- Also known as: Sarah and Marc in Love
- Genre: Reality television
- Starring: Marc Terenzi Sarah Connor Frank Matthée Lulu Lewe Full starring see: Cast
- Country of origin: Germany
- Original language: German
- No. of episodes: 14

Production
- Running time: approx. 60:00 (per episode)

Original release
- Network: ProSieben
- Release: 28 June – 16 August 2005

= Sarah & Marc in Love =

Sarah & Marc in Love is a German reality show that followed German pop singer Sarah Connor and her American former boy band member husband Marc Terenzi as they prepared for their wedding ceremony.

==Background==
Sarah Connor and Marc Terenzi were both big stars in Germany when they met in 2003. Marc was a member of the boy band Natural at the time and Sarah was releasing her highly successful second album Unbelievable. At the time Marc's manager Lou Pearlman had wanted the relationship kept quiet but when Sarah became pregnant with their son in 2003 it could no longer be kept quiet.
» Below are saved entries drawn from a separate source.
Lemma table_merge_perm m l k :
  (∀ a b, a ∈ l → b ∈ l → compute_id a = compute_id b → identity_set a = identity_set b) →
  l ≡ₚ k → foldl table_merge m l = foldl table_merge m k.
Proof.
  intros Hl Hp. revert m Hl. induction Hp as [|x l k Hp IH|x y l|l1 l2 l3 Hp1 IH1 Hp2 IH2]; intros m Hl; simpl.
  - done.
  - apply IH. intros a b Ha Hb. apply Hl; by apply list_elem_of_further.
  - rewrite table_merge_swap; [done|]. apply Hl; set_solver.
  - rewrite IH1 by done. apply IH2. intros a b Ha Hb. apply Hl; by rewrite Hp1.
Qed.

Lemma merge_one_node_plain t c out r :
  ms_holds t c → ms_sealing t = false → json_repr r → table_exact (c_nodes c) → node_exact r →
  ∃ t' out' c', merge_one_node out r t = (t', Ok out') ∧ ms_holds t' c' ∧ ms_sealing t' = false ∧
    c_nodes c' = table_merge (c_nodes c) r ∧ c_edges c' = c_edges c.
Proof.
  intros Ht Hpl Hj Hex Hr. unfold merge_one_node, table_merge. destruct (rejected_node r).
  { by eexists t, _, c. }
  rewrite (sbind_sread_ok _ _ t (c_nodes c !! compute_id r)) by (by rewrite (ms_get_node_ok t c)).
  destruct (c_nodes c !! compute_id r) as [l|] eqn:Hl.
  - cbn [merge_node]. destruct (proj1 (ms_ids t c Ht) _ _ Hl) as [Hid Hjl].
    destruct (MemoryNode_eqb (merged l r) l) eqn:Hq; cbn [negb].
    + apply node_eqb_exact in Hq; [|by apply merged_exact; [eapply Hex|]|by eapply Hex].
      eexists t, _, c. split_and!; [done..| |done]. rewrite Hq. by rewrite insert_id.
    + destruct (ms_put_node_ok t c (merged l r) Ht) as (t' & x & Hp & Hs & Hres); [by apply merged_json|].
      unfold sbind, smap_err. rewrite Hp. destruct x as [y|]; [|destruct Hres; congruence].
      destruct Hres as [_ Ht']. eexists t', _, _. split_and!; [done|done|congruence| |done].
      simpl. unfold node_id, MemoryNode_identified. by rewrite compute_id_merged, Hid.
  - destruct (ms_put_node_ok t c r Ht Hj) as (t' & x & Hp & Hs & Hres).
    unfold sbind, smap_err. rewrite Hp. destruct x as [y|]; [|destruct Hres; congruence].
    destruct Hres as [_ Ht']. eexists t', _, _. by split_and!; [done|done|congruence| |].
Qed.

Lemma merge_nodes_plain l t c out :
  ms_holds t c → ms_sealing t = false → Forall json_repr l → Forall node_exact l → table_exact (c_nodes c) →
  ∃ t' out' c', sfold merge_one_node out l t = (t', Ok out') ∧ ms_holds t' c' ∧
    c_nodes c' = foldl table_merge (c_nodes c) l ∧ c_edges c' = c_edges c.
Proof.
  revert t c out. induction l as [|r l IH]; intros t c out Ht Hpl Hj Hx Hex; [by eexists t, _, c|].
  apply Forall_cons in Hj as [Hjr Hj]. apply Forall_cons in Hx as [Hxr Hx].
  destruct (merge_one_node_plain t c out r) as (t1 & o1 & c1 & Hr1 & Ht1 & Hp1 & Hn1 & He1); [done..|].
  destruct (IH t1 c1 o1) as (t2 & o2 & c2 & Hr2 & Ht2 & Hn2 & He2); [done..| |].
  { rewrite Hn1. by apply table_merge_exact. }
  exists t2, o2, c2. split_and!; [|done|by rewrite Hn2, Hn1|congruence].
  simpl. unfold sbind. by rewrite Hr1.
Qed.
The two eloped and Sarah gave birth to their son Tyler in February 2004.

In the summer of 2005 the couple participated in a reality show called Sarah and Marc in Love. The episodes were an hour long and in the style of other celebrity couple reality shows such as Newlyweds: Nick and Jessica. The show was mainly in German though there were parts in English with German subtitles (usually when the couple fought and Marc only spoke English.)

The episodes mainly revolved around planning the wedding and the hardships accompanying that though other episodes had different themes such as Marc recording his album, Sarah recording her part for Robots, and Sarah's German national anthem scandal. The finale was an extended episode showing the day and night of the wedding, where the couple successfully remarried. Sarah's next single "Living to Love You" went to No. 1 and Marc's song "Love to be Loved by You" (which was his wedding present to Sarah and sung during the ceremony) went to No. 3.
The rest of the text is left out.